Research: Vascular Inflammation



Vascular inflammation is associated with several diseases. The most common disease in the United States is coronary heart disease. The underlying disease process resulting in coronary heart disease is atherosclerosis. This process is initiated when lipid particles containing cholesterol and other fats enter blood vessels where they become modified and lead to an inflammatory response in the blood vessel. This is associated with the induction of a variety of growth factors and matrix degrading enzymes that can eventually lead to a rupture on the inner surface of the blood vessel and to a myocardial infarction. Although many of the genes that are activated during vascular inflammation are known, the earliest steps that are required for the initiation of this process are still largely unknown. One set of key regulators of the expression of genes within blood vessels is transcription factors. These factors can serve as master switches for activating whole sets of genes. One of the transcription factors that is known to be activated during vascular inflammation is nuclear factor kappa B(NF-kB).

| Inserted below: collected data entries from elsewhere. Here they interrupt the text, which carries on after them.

(** C3: Replaying a file of appended records followed by a torn one yields the
    stored entries in order, reports the offset after the last whole record, and
    reports an error exactly when there is a torn tail. *)
Theorem replay_recovers (es : list Entry) (last_e : Entry) (torn : bytes) :
  Forall entry_ok es ->
  Forall (fun e => CompressBodies = true -> len (Body e) <= MaxBlockBytes) es ->
  torn `prefix_of` framed CompressBodies last_e -> torn <> framed CompressBodies last_e ->
  exists err, ReadEntriesFrom (mkReader ((es ≫= framed CompressBodies) ++ torn) EOF) =
    Ok (stored CompressBodies <$> es, len (es ≫= framed CompressBodies), err) /\
    (err = None <-> torn = []).
Proof.
  intros Hok Hb Hp Hne. unfold ReadEntriesFrom, NewScanner. cbn [rd_data].
  destruct (read_entries_loop_replay CompressBodies es last_e torn 0 []
    (S (length ((es ≫= framed CompressBodies) ++ torn)))) as (err & -> & Hiff); try done.
  { rewrite length_app. pose proof (bind_framed_length CompressBodies es). lia. }
  exists err. split; [| done]. cbn [mbind result_bind sc_consumed sc_err app]. by rewrite Z.add_0_l.
Qed.

(** Decoding arbitrary bytes as a record, and replaying an arbitrary file
    with an arbitrary read error at its end, never panics. *)
Theorem replay_never_panics (data : bytes) (r : reader) :
  no_panic (UnmarshalEntryInto data) /\ no_panic (ReadEntriesFrom r).
Proof.
  split; [apply UnmarshalEntryInto_no_panic |]. unfold ReadEntriesFrom.
  apply no_panic_bind; [apply read_entries_loop_no_panic | by intros []].
Qed.

(** A replay stops at an offset within the file from which it can be resumed:
    for every later extension of the file, replaying the whole file gives the
    entries already read followed by those of a replay from the offset. *)
Theorem replay_resumes (d : bytes) (err : gerror) (es : list Entry) (c : Z) (e : option gerror) :
  ReadEntriesFrom (mkReader d err) = Ok (es, c, e) ->
  0 <= c <= len d /\
  forall ext es' c' e',
    ReadEntriesFrom (mkReader (drop (Z.to_nat c) d ++ ext) err) = Ok (es', c', e') ->
    ReadEntriesFrom (mkReader (d ++ ext) err) = Ok (es ++ es', c + c', e').
Proof.
  intros [Hc Hp]%replay_parses. split; [done |]. intros ext es' c' e' H.
  rewrite <- (take_drop (Z.to_nat c) d) at 1. rewrite <- app_assoc.
  rewrite (Hp _ _ _ _ H). by rewrite len_take.
Qed.

End WalProperties.
(** A small entry for the examples. *)
Definition sample_entry : Entry :=
  set Level (str "warning") (set Service (str "api") (set Message (str "slow query")
    (set Env (str "prod") (set Status 503 (set DurationMs 250 (set NPlusOne (Some true)
      (set Body (str "{}") (set ID 4294967299 (set Ts 1700000000000 Entry0))))))))).

Lemma sample_entry_ok : entry_ok sample_entry.
Proof. unfold entry_ok. split_and!; try done. repeat constructor; done. Qed.

Lemma record_roundtrip_witness :
  exists payload,
    AppendEntry (C := stored_codec) true [7] sample_entry =
      Ok ([7] ++ le_bytes 4 (len payload) ++ payload) /\
    minRecordBytes <= len payload <= maxRecordBytes /\
    UnmarshalEntryInto (C := stored_codec) payload = Ok (stored (C := stored_codec) true sample_entry).
Proof.
  apply (record_roundtrip (C := stored_codec) true [7] sample_entry); [apply sample_entry_ok | done].
Defined.
(* ===== verification/Chunk.v ===== *)
(** * Columnar chunk files (internal/logstore/chunk/writer.go, reader.go)

    A chunk is a 64-byte header, one encoded block per schema column, and a
    directory of those blocks.  A file is its bytes; device errors of the
    operating system are not modelled. *)

From stdpp Require Import base list gmap strings numbers sorting.
From Stdlib Require Import ZArith Lia.
From S2P Require Import Prelude Framing Zstd Bitpack Columns Sparse Schema Strconv.

Definition Magic : bytes := str "OTCL".
Definition Version_ : Z := 2.
Definition MinReadableVersion : Z := 1.
Definition HeaderSize : Z := 64.
Definition maxChunkEntries : Z := Z.shiftl 1 20.
Definition maxChunkColumns : Z := 256.
Definition maxBitpackDictEntries : Z := 256.

Record DirectoryEntry := mkDir {
  dName : bytes;
  dType : Z;
  dOffset : Z;
  dCompressedSize : Z;
  dRawSize : Z;
  dNullCount : Z
}.

(** ** Extracting columns *)

(** [switch name { case c: ... }] over the cases in source order; an unknown
    name leaves the zero value. *)
Fixpoint switch {A} (name : string) (cases : list (string * A)) : option A :=
  match cases with
  | [] => None
  | (c, a) :: cases => if bool_decide (name = c) then Some a else switch name cases
  end.

Definition int64_cases : list (string * (Entry -> Z)) := [
  ("id", ID);
  ("ts", Ts);
  ("received_at", ReceivedAt)
].

Definition extractInt64 (entries : list Entry) (name : string) : list Z :=
  (fun e => match switch name int64_cases with Some get => get e | None => 0 end) <$> entries.

Definition string_cases : list (string * (Entry -> bytes)) := [
  ("level", Level);
  ("service", Service);
  ("env", Env);
  ("version", Version);
  ("message", Message);
  ("event_type", EventType);
  ("trace_id", TraceID);
  ("span_id", SpanID);
  ("parent_span_id", ParentSpanID);
  ("request_id", RequestID);
  ("user_id", UserID);
  ("tenant_id", TenantID);
  ("session_id", SessionID);
  ("method", Method);
  ("path", Path);
  ("status", fun e => if 0 <? Status e then Itoa (Status e) else []);
  ("host", Host);
  ("kind", Kind);
  ("route", Route);
  ("handler", Handler);
  ("error_class", ErrorClass);
  ("error_message", ErrorMessage);
  ("source_file", SourceFile);
  ("error_fingerprint", ErrorFingerprint);
  ("job_class", JobClass);
  ("job_queue", JobQueue);
  ("job_id", JobID)
].

Definition extractString (entries : list Entry) (name : string) : list bytes :=
  (fun e => match switch name string_cases with Some get => get e | None => [] end) <$> entries.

We have recently identified another transcription factor of the Ets family that is activated in vascular smooth muscle cells and endothelial cells in response to inflammatory stimuli. This factor, ESE-1 is not present in quiescent vascular cells, but is markedly upregulated in response to inflammatory cytokines. We have identified that this factor can interact with the transcription factor NF-kB to regulate the expression of the nitric oxide synthase gene. In a mouse model of bacterial sepsis, associated with acute vascular inflammation we found that the expression of ESE-1 was upregulated and correlated with the induction of nitric oxide synthase 2(NOS2) the inducible form of nitric oxide synthase.

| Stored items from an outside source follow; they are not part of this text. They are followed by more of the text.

Lemma fillEntry_ok cols body :
  cols_ok r entries cols -> is_int64 (Status x) ->
  exists cols', fillEntryFromChunkProjected cols row body =
    Ok (cols', if body : bool then sealed x else set Body [] (sealed x), None) /\
    cols_ok r entries cols'.
Proof.
  intros Hc Hi. unfold fillEntryFromChunkProjected.
  assert (row_ok (mkRow cols row None)) as Hrow0 by done.
  step_value deltaInt64_ok int64_value. step_value zstdInt64_ok int64_value.
  step_value deltaInt64_ok int64_value. step_value dictBitpack_ok string_value.
  step_value dictZstd_ok string_value. step_value dictZstd_ok string_value.
  step_value zstdBlockStrings_ok string_value. step_value dictZstd_ok string_value.
  match goal with |- context [fill_strings _ ?c ?e] =>
    destruct (fill_strings_ok entrySparseStrings c e) as (c8 & -> & Hc8) end; [done | |].
  { repeat constructor; (eapply sparseStrings_ok; [reflexivity | auto]). }
  cbn [mbind result_bind].
  match goal with |- context [row_value ?c ?n ?rd ?d ?e] =>
    destruct (row_value_ok c n rd (string_value n) d e Hc8) as (c9 & -> & Hc9) end.
  { eapply sparseStrings_ok; [reflexivity | auto]. }
  cbn [mbind result_bind].
  match goal with |- context [fill_ints _ ?c ?e] =>
    destruct (fill_ints_ok entrySparseInts c e) as (c10 & -> & Hc10) end; [done | |].
  { repeat constructor; (eapply sparseInt64_ok; reflexivity). }
  cbn [mbind result_bind].
  match goal with |- context [row_optional ?c ?n ?rd ?d ?e] =>
    destruct (row_optional_ok c n rd NPlusOne d e Hc10 (sparseBool_ok n eq_refl))
      as (c11 & -> & Hc11) end.
  cbn [mbind result_bind].
  set (acc := foldl int_step _ entrySparseInts).
  assert (acc = set Body [] (set NPlusOne None (sealed x))) as ->.
  { subst acc. rewrite <- ints_entry. f_equal. exact (set_status_ok strings_entry Hi eq_refl). }
  rewrite set_bool_ok by done. destruct body.
  - match goal with |- context [row_optional ?c ?n ?rd ?d ?e] =>
      destruct (row_optional_ok c n rd (fun y => if 0 <? len (Body y) then Some (Body y) else None)
        d e Hc11 (sparseBytes_ok n eq_refl)) as (c12 & -> & Hc12) end.
    cbn [mbind result_bind]. rewrite set_body_ok by done.
    destruct Hc12 as (Hk & _ & ->). eexists. by split.
  - cbn [mbind result_bind]. destruct Hc11 as (Hk & _ & ->). eexists. by split.
Qed.

End RowLemmas.

Lemma newCachedChunkColumns_ok `{World} r entries sh p :
  (forall s, sh = Some s -> chunk_at p = Some entries /\ shared_ok s) ->
  cols_ok r entries (newCachedChunkColumns r sh p).
Proof.
  intros Hs. split; cbn [newCachedChunkColumns cc_r errs ints strs optInts bools blobs shared path];
    try done; intros n v; by rewrite lookup_empty.
Qed.

Lemma newChunkColumns_ok `{World} r entries : cols_ok r entries (newChunkColumns r).
Proof. by apply newCachedChunkColumns_ok. Qed.

Lemma stored_int_nonneg z : 0 <= z -> stored_int z = z.
Proof. intros. unfold stored_int. destruct (Z.ltb_spec 0 z); lia. Qed.

Lemma stored_int_idem z : stored_int (stored_int z) = stored_int z.
Proof. apply stored_int_nonneg. unfold stored_int. destruct (Z.ltb_spec 0 z); lia. Qed.

(** A chunk of replayed entries gives them back unchanged. *)
Lemma sealed_stored {C : Zstd} cb e : sealed (stored cb e) = stored cb e.
Proof.
  assert (stored_int (uint16 (stored_int (Status e))) = uint16 (stored_int (Status e))) as Hs.
  { apply stored_int_nonneg. apply Z.mod_pos_bound. lia. }
  unfold sealed, stored. cbn [ID Ts ReceivedAt Level Service Message Env Version Host Kind EventType
    TraceID SpanID ParentSpanID RequestID UserID TenantID SessionID Method Path Route Handler Status
    DurationMs DbMs DbCount CacheMs CacheHits CacheMisses ExtMs ExtCount RenderMs AllocCount
    MemDeltaMb NPlusOne SlowQueries DupQueries ErrorClass ErrorMessage SourceFile SourceLine
    ErrorFingerprint JobClass JobQueue JobID QueueMs Body].
  by rewrite Hs, !stored_int_idem.
Qed.

Lemma readEntry_ok {C : Zstd} {L : ZstdLaws C} {W : World} r entries row x cols :
  Forall (reads r entries) Schema -> 0 <= row -> entries !! Z.to_nat row = Some x ->
  cols_ok r entries cols -> is_int64 (Status x) ->
  exists cols', readEntryFromChunk cols row = Ok (cols', sealed x) /\ cols_ok r entries cols'.
Proof.
  intros Hr Hrow Hx Hc Hi. unfold readEntryFromChunk, fillEntryFromChunk.
  destruct (fillEntry_ok r entries Hr row x Hrow Hx cols true Hc Hi) as (cols' & -> & Hc').
  cbn [mbind result_bind]. eauto.
Qed.

(** ** Properties *)

Section RowProperties.
Context {C : Zstd} {L : ZstdLaws C}.

(** Every row of a written chunk is read back as the entry it was written
    from (non-positive integers as zero), through any state of the scan's memo
    and of the shared column cache that holds true decodings of the chunks it
    knows, and the read leaves such a state. *)
Theorem chunk_row_roundtrip (entries : list Entry) :
  chunk_fits entries -> Forall (fun e => is_int64 (Status e)) entries ->
  exists f r, write_chunk entries = Ok f /\ OpenReader f = Ok r /\
    forall (W : World) cols row x,
      cols_ok r entries cols -> 0 <= row -> entries !! Z.to_nat row = Some x ->
      exists cols', readEntryFromChunk cols row = Ok (cols', sealed x) /\ cols_ok r entries cols'.
Proof.
  intros Hfit Hst. destruct (chunk_roundtrip_lemma entries Hfit) as (f & r & Hw & Ho & _ & _ & Hc).
  exists f, r. split; [done |]. split; [done |]. intros W cols row x Hcols Hrow Hx.
  apply (readEntry_ok r entries); try done.
  - eapply list.Forall_impl; [exact Hc |]. by intros ? [].
  - rewrite list.Forall_forall in Hst. apply Hst. by eapply list_elem_of_lookup_2.
Qed.

(** C2: Durability across sealing, for what the chunk format holds: when the integers of the
    entries fit their Go types, a body that is compressed fits the record codec, and the stored
    forms fit one chunk - no field above one mebibyte, no body above MaxColumnValueBytes,
    no more distinct values than the dictionaries hold ([chunk_fits]) - replaying the log of a
    batch and writing the replayed entries as a chunk, every row of the chunk reads back as the
    stored form of the entry that was appended.  Without the condition on bodies it fails: a
    larger one is logged and sealed but never read again
    ([Sparse.oversized_body_unreadable]). *)
Theorem sealed_rows_equal_wal (cb : bool) (es : list Entry) :
  Forall entry_ok es -> Forall (fun e => cb = true -> len (Body e) <= MaxBlockBytes) es ->
  chunk_fits (stored cb <$> es) ->
  exists entries n f r,
    ReadEntriesFrom (Wal.mkReader (es ≫= framed cb) EOF) = Ok (entries, n, None) /\
    write_chunk entries = Ok f /\ OpenReader f = Ok r /\
    forall row e, 0 <= row -> es !! Z.to_nat row = Some e ->
      exists cols, readEntryFromChunk (newChunkColumns r) row = Ok (cols, stored cb e).
Proof.
  intros Hok Hb Hfit.
  destruct (chunk_roundtrip_lemma _ Hfit) as (f & r & Hw & Ho & _ & _ & Hc).
  destruct (read_entries_loop_replay cb es Entry0 [] 0 [] (S (length (es ≫= framed cb))))
    as (err & Hl & Hiff); [done | done | apply prefix_nil | | |].
  { intros E. apply (f_equal len) in E. pose proof (framed_len cb Entry0) as H1.
    rewrite <- E in H1. done. }
  { pose proof (bind_framed_length cb es). lia. }
  exists (stored cb <$> es), (len (es ≫= framed cb)), f, r. split.
  { unfold ReadEntriesFrom, NewScanner. cbn [rd_data]. rewrite app_nil_r in Hl. rewrite Hl.
    cbn [mbind result_bind sc_consumed sc_err app]. by rewrite (proj2 Hiff eq_refl). }
  split; [done |]. split; [done |]. intros row e Hrow He.
  destruct (readEntry_ok (W := fun _ => None) r (stored cb <$> es) row (stored cb e) (newChunkColumns r))
    as (cols & Hr & _).
  - eapply list.Forall_impl; [exact Hc |]. by intros ? [].
  - done.
  - by rewrite list_lookup_fmap, He.
  - apply newChunkColumns_ok.
  - unfold is_int64, stored. cbn [Status].
    pose proof (Z.mod_pos_bound (stored_int (Status e)) (2 ^ 16) ltac:(lia)). unfold uint16. lia.
  - exists cols. by rewrite Hr, sealed_stored.
Qed.

End RowProperties.

Lemma chunk_row_roundtrip_witness :
  exists f r, write_chunk (C := stored_codec) sample_rows = Ok f /\ OpenReader f = Ok r /\
    forall (W : World) cols row x,
      cols_ok r sample_rows cols -> 0 <= row -> sample_rows !! Z.to_nat row = Some x ->
      exists cols', readEntryFromChunk (C := stored_codec) cols row = Ok (cols', sealed x) /\
        cols_ok r sample_rows cols'.
Proof.
  apply (chunk_row_roundtrip (C := stored_codec) sample_rows);
    [apply sample_rows_fit | repeat constructor; done].
Defined.

Lemma stored_sample_fit : chunk_fits (C := stored_codec) (stored (C := stored_codec) true <$> [sample_entry]).
Proof.
  split; [done |]. split; [done |]. unfold Schema.
  repeat (apply Forall_cons; split; [column_fits_tac |]). apply Forall_nil; exact I.
Qed.

Lemma sealed_rows_equal_wal_witness :
  exists entries n f r,
    ReadEntriesFrom (C := stored_codec)
      (Wal.mkReader ([sample_entry] ≫= framed (C := stored_codec) true) EOF) = Ok (entries, n, None) /\
    write_chunk (C := stored_codec) entries = Ok f /\ OpenReader f = Ok r /\
    forall row e, 0 <= row -> [sample_entry] !! Z.to_nat row = Some e ->
      exists cols, readEntryFromChunk (C := stored_codec) (newChunkColumns r) row =
        Ok (cols, stored (C := stored_codec) true e).
Proof.
  apply (sealed_rows_equal_wal (C := stored_codec) true [sample_entry]);
    [repeat constructor; apply sample_entry_ok | repeat constructor; done | apply stored_sample_fit].
Defined.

Another mediator of vascular inflammation is Angiotensin II (Ang II). In more recent studies we have identified the prototypic ETS factor, Ets-1, as a critical mediator of Ang II-medidated vascular inflammation. Some of the downstream targets of Ets-1 include MCP-1, VCAM-1, and p47phox. Ets-1 may therefore be not only a critical mediator of vascular inflammation and remodeling in atherosclerosis but also in the setting of hypertension.